Paralisado por denúncias de corrupção, Peru pode antecipar eleições
O presidente Martín Vizcarra anunciou um projeto para reduzir em um ano os mandatos políticos
O presidente peruano Martín Vizcarra elegeu o feriado das Fiestas Patrias — quando se comemora a independência do Peru — para fazer seu anúncio: um projeto que antecipa em um ano as eleições presidencial e legislativas, para julho de 2020, com a intenção de tirar o país da “crise institucional” em que se encontra. Escolheu a data a dedo, já que, de folga em casa, a maior parte da população estava grudada à televisão, acompanhando os Jogos Pan-Americanos de Lima. A iniciativa veio chacoalhar mais uma vez o terreno político do país andino, esburacado por seguidas denúncias de corrupção e com os quatro últimos presidentes enrolados no propinoduto latino-americano da empreiteira brasileira Odebrecht. “O Peru clama por um novo começo. Com essa ação, os alicerces da República serão reforçados, mesmo que isso signifique a saída de todos do governo”, conclamou.
Inclusive a dele próprio, que foi parar no cargo sem ter sido eleito para isso. Vizcarra, de 56 anos, era vice de Pedro Pablo Kuczynski, o PPK, economista considerado um sopro novo no panorama partidário do Peru que acabou destituído no início de 2018 e hoje cumpre prisão domiciliar por acusações de envolvimento indevido — ele também — com a Odebrecht. Um ano depois da posse de Vizcarra, o Peru passou pelo maior trauma de sua história moderna, com o suicídio de Alan García, duas vezes presidente, que disparou contra a própria cabeça quando a polícia chegou para prendê-lo (igualmente por corrupção).
A manobra de Vizcarra — que não seria permitida pelas leis brasileiras — é arriscada. O Peru tem uma só Casa legislativa desde os anos 1990, quando Alberto Fujimori extinguiu o Senado e, com ele, todo um sistema de negociação na aprovação de projetos. A limitação que isso impõe ao Executivo tem sido uma pedra no sapato dos presidentes pós-Fujimori. A proposta de antecipar eleições pode não passar no Congresso, dominado pela oposição. Mas a segunda parte do projeto do presidente requer que a decisão a ser tomada seja submetida a um referendo popular — e ele conta que aí reunirá o apoio necessário para reduzir todos os mandatos. “É uma jogada populista de defesa diante de um panorama partidário que ameaça a estabilidade do governo.

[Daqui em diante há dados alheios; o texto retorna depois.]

(** The output holds the bytes of [S] just before [_index], and the waiting
    substrings are excerpts of [S] beyond [_index], with gaps between them. *)
Definition inv (S : bytes) (r : StreamReassembler) : Prop :=
  is_u64 (slen S + _capacity r + 1) ∧ out_inv S r ∧ chain S (_index r) (_unassembled_bytes r).

Lemma inv_new S c : is_u64 c → is_u64 (slen S + c + 1) → inv S (StreamReassembler_new c).
Proof.
  intros Hc Hb. split_and!; [done| |done].
  split; simpl; [by apply ByteStream.wf_new|done|done|slia|apply agree_nil].
Qed.

Lemma window_end_ge S r : out_inv S r → _index r <= window_end r.
Proof.
  intros [[_ Hwf] Hc _ _ _]. unfold window_end, ByteStream.buffer_size. lia.
Qed.

Section Refinement.
Context (S : bytes).

Lemma write_to_output_spec r b :
  is_u64 (slen S + _capacity r + 1) → out_inv S r → excerpt S b → index b = _index r →
  ∃ r', write_to_output r b = Ok r' ∧ out_inv S r' ∧
    _capacity r' = _capacity r ∧ _unassembled_bytes r' = _unassembled_bytes r ∧
    _eof r' = _eof r ∧ _eof_set r' = _eof_set r ∧
    window_end r' = window_end r ∧ _index r' = Z.min (right b) (window_end r) ∧
    ByteStream.input_ended (_output r') =
      ByteStream.input_ended (_output r) || ((_index r' =? _eof r) && _eof_set r).
Proof.
  intros Hu [Hwf Hc Hw Hi Ha] (Hb & Hr & Hag) Hidx.
  unfold write_to_output. rewrite ByteStream.write_eq by done. cbn [mbind result_bind].
  pose proof (ByteStream.accepts_range (_output r) (str b) Hwf) as Hacc.
  unfold right, window_end, ByteStream.buffer_size in *.
  unfold ByteStream.bytes_written in *.
  rewrite Hw. assert (u64 (_index r + accepts (_output r) (str b)) =
    _index r + accepts (_output r) (str b)) as ->.
  { apply u64_small. destruct Hwf. slia. }
  assert (slen (ByteStream._buffer (_output r) ++ stake (accepts (_output r) (str b)) (str b)) =
    slen (ByteStream._buffer (_output r)) + accepts (_output r) (str b)) as Hl.
  { rewrite slen_app, slen_stake by lia. lia. }
  eexists. split; [done|].
  assert (agree S (_index r - slen (ByteStream._buffer (_output r)))
    (ByteStream._buffer (_output r) ++ stake (accepts (_output r) (str b)) (str b))) as Hag'.
  { rewrite agree_app by lia. split; [done|].
    replace (_ - _ + _) with (index b) by lia. apply agree_stake; [lia|done]. }
  destruct Hwf as [Hwf1 Hwf2].
  split; [split|]; cbn [_output _capacity _index _eof _eof_set _unassembled_bytes];
    destruct (_ && _); cbn -[accepts slen stake]; rewrite ?Hl; try done.
  - split; [done|]. cbn -[accepts slen stake]. rewrite Hl. unfold accepts. lia.
  - split; [done|]. cbn -[accepts slen stake]. rewrite Hl. unfold accepts. lia.
  - unfold accepts in *. lia.
  - unfold accepts in *. lia.
  - by replace (_ + _ - _) with (_index r - slen (ByteStream._buffer (_output r))) by lia.
  - by replace (_ + _ - _) with (_index r - slen (ByteStream._buffer (_output r))) by lia.
  - split_and!; try done; [lia| |by rewrite orb_true_r]. unfold accepts. lia.
  - split_and!; try done; [lia| |by rewrite orb_false_r]. unfold accepts. lia.
Qed.

(** How an operation may change the end-of-input flag of the output. *)
Definition ended_step (r r' : StreamReassembler) : Prop :=
  (ByteStream.input_ended (_output r) = true → ByteStream.input_ended (_output r') = true) ∧
  (ByteStream.input_ended (_output r') = true →
   ByteStream.input_ended (_output r) = true ∨ (_eof_set r = true ∧ _index r' = _eof r)) ∧
  (_index r < _index r' → _eof_set r = true → _index r' = _eof r →
   ByteStream.input_ended (_output r') = true).

(** [flush_to_output] keeps every received byte, as long as the waiting bytes
    are in the window, and moves [_index] past the front substring. *)
Lemma flush_to_output_spec r :
  is_u64 (slen S + _capacity r + 1) → out_inv S r → chain S (_index r - 1) (_unassembled_bytes r) →
  ∃ r', flush_to_output r = Ok r' ∧ inv S r' ∧ _capacity r' = _capacity r ∧
    _eof r' = _eof r ∧ _eof_set r' = _eof_set r ∧
    _index r <= _index r' ∧ window_end r' = window_end r ∧ ended_step r r' ∧
    (in_window r → in_window r' ∧ ∀ i, have r' i ↔ have r i).
Proof.
  intros Hu Ho Hch. pose proof (window_end_ge S r Ho) as Hwe.
  unfold flush_to_output, ended_step. destruct (_unassembled_bytes r) as [|b rest] eqn:El.
  { exists r. unfold inv. rewrite El. split_and!; try done || tauto || lia. }
  destruct Hch as (Hb & Hbe & Hch). case_match eqn:Eb.
  - apply Z.eqb_eq in Eb.
    destruct (write_to_output_spec r b Hu Ho Hbe Eb)
      as (r' & -> & Ho' & Hc' & Hl' & He' & Hs' & Hw' & Hi' & Hend).
    cbn [mbind result_bind]. eexists. split; [done|].
    assert (_index r <= _index r' <= right b) as Hir by (unfold right in *; slia).
    assert (chain S (_index r') rest) as Hch' by (eapply chain_weaken; [|done]; lia).
    cbn [set_unassembled _output _capacity _index _eof _eof_set _unassembled_bytes].
    rewrite Hend. split_and!; try done.
    + unfold inv. simpl. rewrite Hc'. split_and!; [done| |done]. by destruct Ho'.
    + apply Hir.
    + intros ->. done.
    + rewrite orb_true_iff, andb_true_iff, Z.eqb_eq. simpl. tauto.
    + simpl. intros _ -> Heq. rewrite andb_true_r, orb_true_iff, Z.eqb_eq. by right.
    + intros Hin. assert (covers b (right b - 1) ∨ right b = _index r) as Hlast.
      { unfold covers, right in *. slia. }
      assert (_index r' = right b) as Hir'.
      { rewrite Hi'. destruct Hlast as [Hlast|]; [|lia].
        assert (right b - 1 < window_end r); [|lia]. apply Hin. rewrite El, covered_cons. by left. }
      unfold in_window, have in *. change (window_end (set_unassembled r' rest)) with (window_end r').
      cbn [set_unassembled _index _unassembled_bytes]. rewrite Hw'. rewrite El in *.
      setoid_rewrite covered_cons in Hin. split.
      * intros i Hi. apply Hin. by right.
      * intros i. rewrite covered_cons, Hir'. unfold covers. destruct Ho' as [_ _ _ Hx _].
        destruct Ho as [_ _ _ Hy _]. rewrite Eb. intuition slia.
  - apply Z.eqb_neq in Eb. exists r. unfold inv. rewrite El.
    split_and!; try done || tauto || lia. simpl. split_and!; done || lia.
Qed.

Se conseguir a antecipação, Vizcarra sairá fortalecido, porque tem apoio dos peruanos”, diz Steven Levitsky, sociólogo especializado em América Latina da Universidade Harvard. Uma pesquisa realizada em abril pelo Instituto de Estudos Peruanos mostrou que 70% dos entrevistados concordam com o fechamento do Congresso e 84% desaprovam o desempenho da Casa.
A desconfiança dos peruanos em relação ao Legislativo e também ao Judiciário se intensificou após a revelação de uma rede de corrupção chamada de “colarinhos-brancos do porto”, com denúncias de envolvimento de juízes, procuradores e empresários. Em junho, Vizcarra pediu e obteve um voto de confiança do Congresso, onde o partido majoritário, Força Popular, é liderado por Keiko Fujimori, filha do ex-presidente também condenado pela Justiça, por crimes contra a humanidade. Em seguida, ele enviou ao Congresso um pacote de doze medidas anticorrupção, sendo a principal a transferência para a Suprema Corte da retirada de imunidade parlamentar, atualmente nas mãos dos próprios parlamentares. Partidos que não se toleram aliaram-se contra o pacote e, diante do impasse, Vizcarra tirou sua carta da manga. Como disse Júlio César ao cruzar o Rio Rubicão a caminho de Roma, “Alea jacta est”. A sorte está lançada.